Thursday, March 27, 2008

Carnival of MS Bloggers #7 - Creativity Edition

Welcome to the Carnival of MS Bloggers, a bi-weekly compendium of thoughts and experiences shared by those living with multiple sclerosis.


Baraka discovers the gift of sight, even as she loses the ability to walk fast in A Storm of Blossoms.

Spring is flirting with San Francisco: a rare Mediterranean day warm enough for pale citizens to dive onto beach sand; followed by one choosing hourly between sun and fog, yet still somehow too warm for wool coats or warm scarves. The body sweats and chafes in layers, then shivers in the nibbling wind.

Trees are bursting into bloom everywhere, but if I was walking at my normal, fast pace I would miss all but the most showy blossoms. I realize that yet another reason that God has slowed me down to a shuffle with this stress fracture is to share that shy tree on the corner, bare limbs just beginning to bud tiny emerald leaves and pearl-sized blossoms.

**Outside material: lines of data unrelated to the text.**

(** An occurrence of [p] in [s +:+ q] lies in [s], or in [q], or across the
    two. *)
Lemma contains_app_inv (p s q : string) :
  overlap_free p q = true -> contains p q = false ->
  contains p (s +:+ q) = true -> contains p s = true.
Proof.
  intros Ho Hq. induction s as [|c s IH]; intros H.
  - cbn [String.append] in H. change ("" +:+ q) with q in H. congruence.
  - change (String c s +:+ q) with (String c (s +:+ q)) in H.
    rewrite contains_cons in H |- *. apply orb_true_iff in H. apply orb_true_iff.
    destruct H as [H|H]; [|right; exact (IH H)].
    change (String c (s +:+ q)) with (String c s +:+ q) in H.
    destruct (prefix_app_split _ _ _ H) as [Hp|(p2 & E & Hp2)]; [left; exact Hp|].
    unfold overlap_free in Ho. rewrite forallb_forall in Ho.
    assert (Hin : In p2 (suffixes p)) by (rewrite E; apply suffixes_app).
    specialize (Ho _ Hin). apply orb_true_iff in Ho. destruct Ho as [Ho|Ho].
    + apply String.eqb_eq in Ho. subst p2. rewrite append_empty_r in E. subst p.
      left. apply prefix_refl.
    + rewrite Hp2 in Ho. discriminate.
Qed.

Lemma replace_from_skip (old new : string) (k : nat) (s : string) :
  (String.length s <= k)%nat -> replace_from old new k s = "".
Proof.
  revert k; induction s as [|c s IH]; intros k H; [reflexivity|].
  destruct k as [|k]; cbn in H; [lia|]. cbn. apply IH. lia.
Qed.

(** Nothing to replace: the string is returned as it is. *)
Lemma replace_absent (old new s : string) :
  contains old s = false -> replace old new s = s.
Proof.
  unfold replace. induction s as [|c s IH]; intros H; [reflexivity|].
  rewrite contains_cons in H. apply orb_false_iff in H. destruct H as [Hp Hc].
  cbn [replace_from]. rewrite Hp. now rewrite (IH Hc).
Qed.

(** One occurrence, at the end. *)
Lemma replace_suffix (old new s : string) :
  border_free old = true -> contains old s = false ->
  replace old new (s +:+ old) = s +:+ new.
Proof.
  intros Hb. unfold replace. induction s as [|c s IH]; intros H.
  - change ("" +:+ old) with old. change ("" +:+ new) with new.
    destruct old as [|a old]; [discriminate H|].
    cbn [replace_from]. rewrite prefix_refl.
    rewrite replace_from_skip by (cbn; lia). apply append_empty_r.
  - rewrite contains_cons in H. apply orb_false_iff in H. destruct H as [Hp Hc].
    change (String c s +:+ old) with (String c (s +:+ old)).
    cbn [replace_from].
    destruct (String.prefix old (String c (s +:+ old))) eqn:E.
    + change (String c (s +:+ old)) with (String c s +:+ old) in E.
      apply border_free_prefix in E; [congruence|exact Hb|discriminate].
    + rewrite (IH Hc). reflexivity.
Qed.

End replace_facts.

(** ** The list of modules *)

Section module_facts.

Import PyStr Num Frame.

Variable py_str : Q -> string.

Local Abbreviation cell_text := (cell_text py_str).
Local Abbreviation create_enhanced_module_options :=
  (create_enhanced_module_options py_str).
Local Abbreviation validate_modules_with_demographic_data :=
  (validate_modules_with_demographic_data py_str).

Lemma marker_facts :
  border_free " ✓" = true /\ border_free " (no data)" = true /\
  overlap_free " ✓" " (no data)" = true /\ contains " ✓" " (no data)" = false /\
  contains " ✓" "All Modules" = false /\ contains " (no data)" "All Modules" = false.
Proof. vm_compute. repeat split. Qed.

Lemma marked_not_all (p name : string) :
  contains p "All Modules" = false -> String.eqb (name +:+ p) "All Modules" = false.
Proof.
  intros H. apply String.eqb_neq. intros E.
  assert (C : contains p (name +:+ p +:+ "") = true) by apply contains_app.
  rewrite append_empty_r, E in C. congruence.
Qed.
(** * serenity-clojure / local/run.py : identifier remapping and the
      consistency wait loop

    The script [local/run.py] creates a test event through a command API,
    rewrites the activity identifiers of a template document
    ([adjust_ids]) and, after polling the object store, publishes the
    rewritten document.  This development embeds the script and proves
    the properties its specification states about it.

    Conventions of the embedding.
    - The template document is the value returned by [json.load]: a tree
      of fresh dictionaries and lists, without sharing.  In-place
      mutation of such a tree is therefore modelled by functional update
      of one [Document] value that is threaded through the passes, and
      the document state is returned also when an exception is raised.
    - Documents have the shape of the data model: the keys read by
      [adjust_ids] are present and an ['activity-id'] or ['name'] holds a
      string.  Every other key of a dictionary is kept in a [*_rest]
      field, in order.
    - An exception is a value of [exn]; a loop returns the state reached
      together with [None] (normal completion) or [Some e] (raised).
    - Calls to [print] are not part of the model.
    - Line 133 of the script holds the stray marker [// ai], which is not
      a Python statement; the model reads the script without that line. *)

From Stdlib Require Import ZArith Ascii String List Lia Permutation.
From stdpp Require Import gmap strings list fin_maps.

Local Open Scope string_scope.
Local Open Scope list_scope.

(** ** JSON values carried along by the document *)

Unset Elimination Schemes.
Inductive json : Type :=
| JNull
| JBool (b : bool)
| JInt (n : Z)
| JFloat (bits : Z)            (* a binary64 pattern; never inspected *)
| JStr (s : string)
| JList (l : list json)
| JDict (kv : list (string * json)).
Set Elimination Schemes.

(** The remaining keys of a dictionary, in insertion order. *)
Definition fields : Type := list (string * json).

(** ** Data model of the aggregate document *)

(** An element of [data['event']['activities']]. *)
Record ActivityDefinition : Type := mkDef {
  activity_id : string;          (* activity['activity-id'] *)
  name : string;                 (* activity['name'] *)
  activity_rest : fields
}.

(** A dictionary holding an ['activity-id'] reference: an element of a
    participant's ['activities'] list, or a category record. *)
Record ActivityRef : Type := mkRef {
  ref_activity_id : string;      (* activity['activity-id'] *)
  ref_rest : fields
}.

(** An element of [data['attrs']['participants']]; [activities] is [None]
    when the key ['activities'] is not in the dictionary. *)
Record Participant : Type := mkParticipant {
  activities : option (list ActivityRef);
  participant_rest : fields
}.

Record Event : Type := mkEvent {
  event_activities : list ActivityDefinition;   (* data['event']['activities'] *)
  event_rest : fields
}.

Record Attrs : Type := mkAttrs {
  participants : list Participant;              (* data['attrs']['participants'] *)
  categories : list ActivityRef;                (* data['attrs']['categories'] *)
  attrs_rest : fields
}.

Record Document : Type := mkDocument {
  event : Event;                                (* data['event'] *)
  attrs : Attrs;                                (* data['attrs'] *)
  doc_rest : fields
}.

(** In-place assignments, as functional updates. *)

Definition set_activity_id (v : string) (a : ActivityDefinition) : ActivityDefinition :=
  {| activity_id := v; name := name a; activity_rest := activity_rest a |}.

Definition set_ref_activity_id (v : string) (r : ActivityRef) : ActivityRef :=
  {| ref_activity_id := v; ref_rest := ref_rest r |}.

Definition set_activities (l : list ActivityRef) (p : Participant) : Participant :=
  {| activities := Some l; participant_rest := participant_rest p |}.

Definition set_event_activities (l : list ActivityDefinition) (d : Document) : Document :=
  {| event := {| event_activities := l; event_rest := event_rest (event d) |};
     attrs := attrs d; doc_rest := doc_rest d |}.

Definition set_participants (l : list Participant) (d : Document) : Document :=
  {| event := event d;
     attrs := {| participants := l; categories := categories (attrs d);
                 attrs_rest := attrs_rest (attrs d) |};
     doc_rest := doc_rest d |}.

Definition set_categories (l : list ActivityRef) (d : Document) : Document :=
  {| event := event d;
     attrs := {| participants := participants (attrs d); categories := l;
                 attrs_rest := attrs_rest (attrs d) |};
     doc_rest := doc_rest d |}.

(** ** Exceptions *)

Inductive exn : Type :=
| UnboundLocalError (var : string)   (* a local variable read before assignment *)
| KeyError (key : string)            (* a dictionary subscript without entry *)
| ClientError (code : string)        (* botocore: e.response['Error']['Code'] *)
| RequestException                   (* requests.exceptions.RequestException *)
| OtherException (what : string).    (* any other exception of a collaborator *)

(** ** The four fixed activity names *)

Definition fixed_names : list string := ["Kata"; "Kumite"; "Team Kata"; "Coach"].

Definition is_fixed_name (nm : string) : bool :=
  String.eqb nm "Kata" || String.eqb nm "Kumite"
  || String.eqb nm "Team Kata" || String.eqb nm "Coach".

(** ** adjust_ids (run.py, lines 70-97) *)

Section AdjustIds.

(** The module-level identifiers of lines 26-29. *)
Variables kata_id kumite_id team_id coach_id : string.

(** Lines 79-86: four independent [if] statements on [activity["name"]].
    [v] is the local variable [new_activity_id] before them ([None]:
    not yet bound); the result is the variable after them.  There is no
    [else]: a name outside the four leaves the variable as it was. *)
Definition assign_new_activity_id (nm : string) (v : option string) : option string :=
  let v := if String.eqb nm "Kata" then Some kata_id else v in
  let v := if String.eqb nm "Kumite" then Some kumite_id else v in
  let v := if String.eqb nm "Team Kata" then Some team_id else v in
  let v := if String.eqb nm "Coach" then Some coach_id else v in
  v.

(** The identifier the script pairs with a name (lines 79-86 read as a
    table); [None] for a name outside the four. *)
Definition name_to_new_id (nm : string) : option string :=
  assign_new_activity_id nm None.

(** Lines 76-88, the loop over [data['event']['activities']].
    Arguments: the activities still to visit, [activity_id_map] and
    [new_activity_id].  Result: the activities after the loop, the map,
    and the exception raised, if any.  Line 87 reads [new_activity_id];
    when it is unbound the loop stops there and nothing of the current
    activity has been written. *)
Fixpoint adjust_definitions (acts : list ActivityDefinition)
    (activity_id_map : gmap string string) (new_activity_id : option string)
    : list ActivityDefinition * gmap string string * option exn :=
  match acts with
  | [] => ([], activity_id_map, None)
  | activity :: rest =>
      let original_activity_id := activity_id activity in
      match assign_new_activity_id (name activity) new_activity_id with
      | None => (activity :: rest, activity_id_map,
                 Some (UnboundLocalError "new_activity_id"))
      | Some v =>
          let '(rest', m, e) :=
            adjust_definitions rest (<[original_activity_id := v]> activity_id_map) (Some v) in
          (set_activity_id v activity :: rest', m, e)
      end
  end.

(** Lines 93-94 and 96-97: the loop over a list of references.  The
    subscript [activity_id_map[...]] raises [KeyError] for a missing
    key, before the assignment. *)
Fixpoint adjust_refs (activity_id_map : gmap string string) (refs : list ActivityRef)
    : list ActivityRef * option exn :=
  match refs with
  | [] => ([], None)
  | activity :: rest =>
      match activity_id_map !! ref_activity_id activity with
      | None => (activity :: rest, Some (KeyError (ref_activity_id activity)))
      | Some v =>
          let '(rest', e) := adjust_refs activity_id_map rest in
          (set_ref_activity_id v activity :: rest', e)
      end
  end.

(** Lines 91-94, the loop over [data['attrs']['participants']]. *)
Fixpoint adjust_participants (activity_id_map : gmap string string) (ps : list Participant)
    : list Participant * option exn :=
  match ps with
  | [] => ([], None)
  | participant :: rest =>
      match activities participant with
      | None =>
          let '(rest', e) := adjust_participants activity_id_map rest in
          (participant :: rest', e)
      | Some acts =>
          match adjust_refs activity_id_map acts with
          | (acts', Some e) => (set_activities acts' participant :: rest, Some e)
          | (acts', None) =>
              let '(rest', e) := adjust_participants activity_id_map rest in
              (set_activities acts' participant :: rest', e)
          end
      end
  end.

(** The identifier map and the definitions after the first loop. *)
Definition definitions_pass (d : Document)
    : list ActivityDefinition * gmap string string * option exn :=
  adjust_definitions (event_activities (event d)) ∅ None.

Fully functioning, I would have swept past unseeing; today, I stood in awe, drawn in by each exquisite detail. Subhan’Allah. I don’t have the choice to walk fast right now, but I do have the opportunity to slow down and see. At a quarter of my usual pace, I’m amazed by how much I usually miss.

Shauna demonstrates a marriage of science and art in Chance Favours the Prepared Mind.

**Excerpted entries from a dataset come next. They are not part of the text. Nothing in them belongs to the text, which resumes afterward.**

(** * The metrics manager of versitygw: buffered ingestion and fan-out

    A shallow embedding of [metrics/metrics.go].  The methods of [*Manager]
    are functions over an explicit manager state that either return or
    panic; the goroutines ([Send] callers, the [addForwarder] loop and the
    caller of [Close]) are the threads of a labelled step function over a
    [World], whose trace records every call made on a publisher.  The
    definitions come first, then the lemmas, then one theorem for each
    claim of the specification. *)

From Stdlib Require Import ZArith List String Ascii Bool Lia.
Import ListNotations.

Local Open Scope string_scope.
Local Open Scope list_scope.
Local Open Scope Z_scope.

(** ** Data *)

(** Tag is added metadata for metrics. *)
Record Tag : Type := mkTag { Key : string; Value : string }.

Record datapoint : Type := mkDatapoint {
  module : string;
  key    : string;
  value  : Z;
  tags   : list Tag
}.

Record Config : Type := mkConfig {
  ServiceName      : string;
  StatsdServers    : string;
  DogStatsdServers : string
}.

(** Go's [error] values: an opaque error, or one wrapped by
    [fmt.Errorf("...: %w", err)]. *)
Inductive error : Type :=
| errorString (msg : string)
| wrapError (msg : string) (cause : error).

(** [context.Context], of which the manager only ever reads [Err()]. *)
Record Context : Type := mkContext { Err : option error }.

Definition Canceled : error := errorString "context canceled".
Definition Background : Context := {| Err := None |}.
Definition cancel (c : Context) : Context :=
  match Err c with
  | Some _ => c
  | None => {| Err := Some Canceled |}
  end.

(** The [publisher] interface has the methods [Add] and [Close]; the plugins
    behind it are handles here, and what the manager does to them is the
    sequence of calls it makes. *)
Record publisher : Type := mkPublisher {
  plugin   : string;
  endpoint : string;
  service  : string
}.

Inductive call : Type :=
| publisher_Add (p : publisher) (module key : string) (value : Z)
    (tags : list Tag)
| publisher_Close (p : publisher).

(** max size of data items to buffer before dropping new incoming data items *)
Definition dataItemCount : Z := 100000.

(** ** Panics and the result of a method *)

Inductive panic : Type :=
| nilDereference
| sendOnClosedChannel
| closeOfClosedChannel.

Inductive outcome (A : Type) : Type :=
| Returned (a : A)
| Panicked (p : panic).
Arguments Returned {A} a.
Arguments Panicked {A} p.

Definition bind {A B : Type} (x : outcome A) (f : A -> outcome B) : outcome B :=
  match x with
  | Returned a => f a
  | Panicked p => Panicked p
  end.

Notation "x <- e ;; k" := (bind e (fun x => k))
  (at level 61, e at next level, right associativity).

(** ** Buffered channels of datapoints *)

Record chan : Type := mkChan {
  buf    : list datapoint;
  cap    : Z;
  closed : bool
}.

(** [make(chan datapoint, n)] *)
Definition make_chan (n : Z) : chan := {| buf := []; cap := n; closed := false |}.

Definition full (c : chan) : bool := cap c <=? Z.of_nat (List.length (buf c)).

When I was very little, my mother would take me to parks to play. One day, I ate an ant. I just picked it up and popped it in my mouth. My mother was horrified! What if I got sick? So she ate one, too. If I got sick, then she would get sick as well and be able to tell a doctor what had happened.

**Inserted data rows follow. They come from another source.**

(** ** Header queries *)

Lemma inner_pars_absent (par b : string) (ks : list string) :
  ~ In par ks ->
  flat_map (fun j => if String.eqb par j then [b] else []) ks = [].
Proof.
  induction ks as [|k ks IH]; simpl; intros H; [reflexivity|].
  destruct (String.eqb_spec par k) as [->|Hne].
  - exfalso. apply H. now left.
  - apply IH. intros I. apply H. now right.
Qed.

Lemma inner_pars (par b : string) (d : dict HeaderValue) :
  dict_wf d ->
  flat_map (fun j => if String.eqb par j then [b] else []) (dict_keys d)
  = if dict_mem par d then [b] else [].
Proof.
  unfold dict_wf, dict_mem.
  induction d as [|[k v] r IH]; simpl; intros H; [reflexivity|].
  inversion H as [|? ? Hk Hr]; subst.
  destruct (String.eqb_spec par k) as [->|Hne]; simpl.
  - now rewrite inner_pars_absent.
  - now apply IH.
Qed.

Lemma header_pars_blocks_with (par : string) (h : dict (dict HeaderValue)) :
  header_wf h -> header_pars par h = blocks_with par h.
Proof.
  unfold header_pars, blocks_with, header_wf.
  induction h as [|[b d] r IH]; simpl; intros H; [reflexivity|].
  inversion H as [|? ? Hd Hr]; subst. simpl in Hd.
  rewrite inner_pars by assumption. rewrite IH by assumption.
  now destruct (dict_mem par d).
Qed.

(** C9. [search_header_par] has three shapes of result, by the number of
    header blocks that hold the parameter: the name of the block when there
    is exactly one, the list of all of them when there are several, [None]
    when there is none; in that last case [get_header_par] returns [None]
    and raises nothing.  The reader itself is left as it was. *)
Theorem search_header_par_shapes (o : ftsreader) (h : dict (dict HeaderValue))
  (par : string) :
  header o = Some h ->
  header_wf h ->
  (forall b, blocks_with par h = [b] ->
             search_header_par par o = (Ok (RName b), o))
  /\ ((1 < List.length (blocks_with par h))%nat ->
      search_header_par par o = (Ok (RList (blocks_with par h)), o))
  /\ (blocks_with par h = [] ->
      search_header_par par o = (Ok RNone, o)
      /\ get_header_par par o = (Ok None, o)).
Proof.
  intros Hh Hwf.
  assert (E : search_header_par par o
              = (Ok match blocks_with par h with
                    | [] => RNone
                    | [p] => RName p
                    | _ => RList (blocks_with par h)
                    end, o)).
  { unfold search_header_par, attr, bind, get. rewrite Hh. simpl.
    rewrite header_pars_blocks_with by assumption.
    now destruct (blocks_with par h) as [|p [|q r]]. }
  repeat split.
  - intros b Hb. now rewrite E, Hb.
  - intros Hlen. rewrite E.
    destruct (blocks_with par h) as [|p [|q r]]; simpl in Hlen;
      [lia | lia | reflexivity].
  - now rewrite E, H.
  - unfold get_header_par, try_except, bind. rewrite E, H.
    unfold header_lookup, attr, bind, get. now rewrite Hh.
Qed.

Lemma search_header_par_shapes_witness :
  search_header_par "PKL" reader2 = (Ok (RName "Instrument Parameters"), reader2)
  /\ search_header_par "FXV" reader2
     = (Ok (RList ["Data Parameters SpSm"; "Data Parameters TrSm"]), reader2)
  /\ get_header_par "RES" reader2 = (Ok None, reader2).
Proof.
  assert (Hwf : header_wf header2).
  { unfold header_wf, header2, dict_wf.
    repeat constructor; simpl; intuition discriminate. }
  split; [|split].
  - apply (proj1 (search_header_par_shapes reader2 header2 "PKL"
                    eq_refl Hwf)).
    reflexivity.
  - apply (proj1 (proj2 (search_header_par_shapes reader2 header2 "FXV"
                           eq_refl Hwf))).
    simpl. lia.
  - apply (proj2 (proj2 (search_header_par_shapes reader2 header2 "RES"
                           eq_refl Hwf))).
    reflexivity.
Defined.

(** ** The file object *)

Ltac munfold :=
  repeat (progress unfold bind, ret, raise, lift, get, modify, try_except,
            attr, log_append, seek in *).

Ltac mred := munfold; simpl in *.

Lemma getfileobject_eq (disk : string -> option bytes) (o : ftsreader) :
  getfileobject disk o
  = (source disk (path o) (filemode o) (streamdata o), o).
Proof.
  unfold source, getfileobject. mred.
  destruct (String.eqb (filemode o) "hdd").
  - now destruct (disk (path o)).
  - destruct (String.eqb (filemode o) "bytesfromfile").
    + now destruct (disk (path o)).
    + now destruct (String.eqb (filemode o) "mem").
Qed.

Lemma read_at_0 (f : bytes) (n : nat) :
  read_at f 0 (Z.of_nat n) = firstn n f.
Proof.
  unfold read_at. simpl.
  destruct (Z.ltb_spec (Z.of_nat n) 0); [lia|].
  now rewrite Nat2Z.id.
Qed.

Lemma bytes_eqb_false (a b : bytes) : a <> b -> bytes_eqb a b = false.
Proof.
  intros H. unfold bytes_eqb.
  now destruct (list_eq_dec Byte.byte_eq_dec a b).
Qed.

Lemma bytes_eqb_true (a : bytes) : bytes_eqb a a = true.
Proof.
  unfold bytes_eqb.
  now destruct (list_eq_dec Byte.byte_eq_dec a a).
Qed.

(** ** The magic number *)

Lemma test_if_ftsfile_bad (disk : string -> option bytes) (o : ftsreader)
  (f : bytes) :
  source disk (path o) (filemode o) (streamdata o) = Ok f ->
  firstn 4 f <> ftsmagicval ->
  test_if_ftsfile disk o
  = (Ok tt,
     set_isftsfile false
       (set_status false
          (set_log (log o ++ [Msg "testing if FTS file";
                              Msg ("Bad Magic found in " +++ path o)]) o))).
Proof.
  intros Hsrc Hmagic.
  unfold test_if_ftsfile.
  unfold bind, try_except, log_append, modify at 1.
  rewrite getfileobject_eq. cbn [path filemode streamdata set_log].
  rewrite Hsrc.
  change 4 with (Z.of_nat 4). rewrite read_at_0.
  unfold seek, bind, get, ret. cbn [Z.ltb Z.compare].
  rewrite (bytes_eqb_false _ _ Hmagic).
  unfold modify, set_isftsfile, set_status, set_log. cbn -[firstn String.append].
  now rewrite <- app_assoc.
Qed.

Of course, neither of us got sick.

I continue to be fascinated by creepy crawlies, no doubt in part to my early education in the scientific method and the results obtained from those experiments [read full post for details]. I have handled all sorts of creatures in the wild, including bees, with no fear, and only a healthy respect for stingers and possible bites. I have never been stung or bitten. I suspect that's only due to luck, not that I'm a sort of entymological Dr. Dolittle.

I pick up worms in the parking lot and put them somewhere safer. I catch spiders and other critters in my apartment (not often) and release them to the outdoors. A month ago, I found a flour beetle larva, in my rice (so maybe it's a rice beetle larva), and put it in my bug container which has a couple of magnifying windows on it. I forgot all about it until yesterday. I took the top off the container and prodded the little thing. It began moving so I put a little flour in there with it and am hoping it becomes an adult beetle.

I have a bug kit I take with me when I'm on the bike. It has a number of baggies and a couple of glass jars in it for specimens and a little fish net to catch the elusive ones. "Chance favours the prepared mind". Of course, Louis Pasteur wasn't thinking about collecting bugs when he said that, but it applies.

I have been known to go to a local gas station late in the evening with a bigger net and baggies. There are some pretty big moths and other winged wonders that hang around the lights and if I'm lucky will sometimes find intact dead ones around the pumps.

"Then what?" you might ask. They go in the deep freeze. And after a couple of days I take 'em out, thaw them, and then mount them. No stale cardboard and pins for my bugs though. I put 'em in clocks, watches, or wooden shadow boxes. It's more artistic. Science and art together.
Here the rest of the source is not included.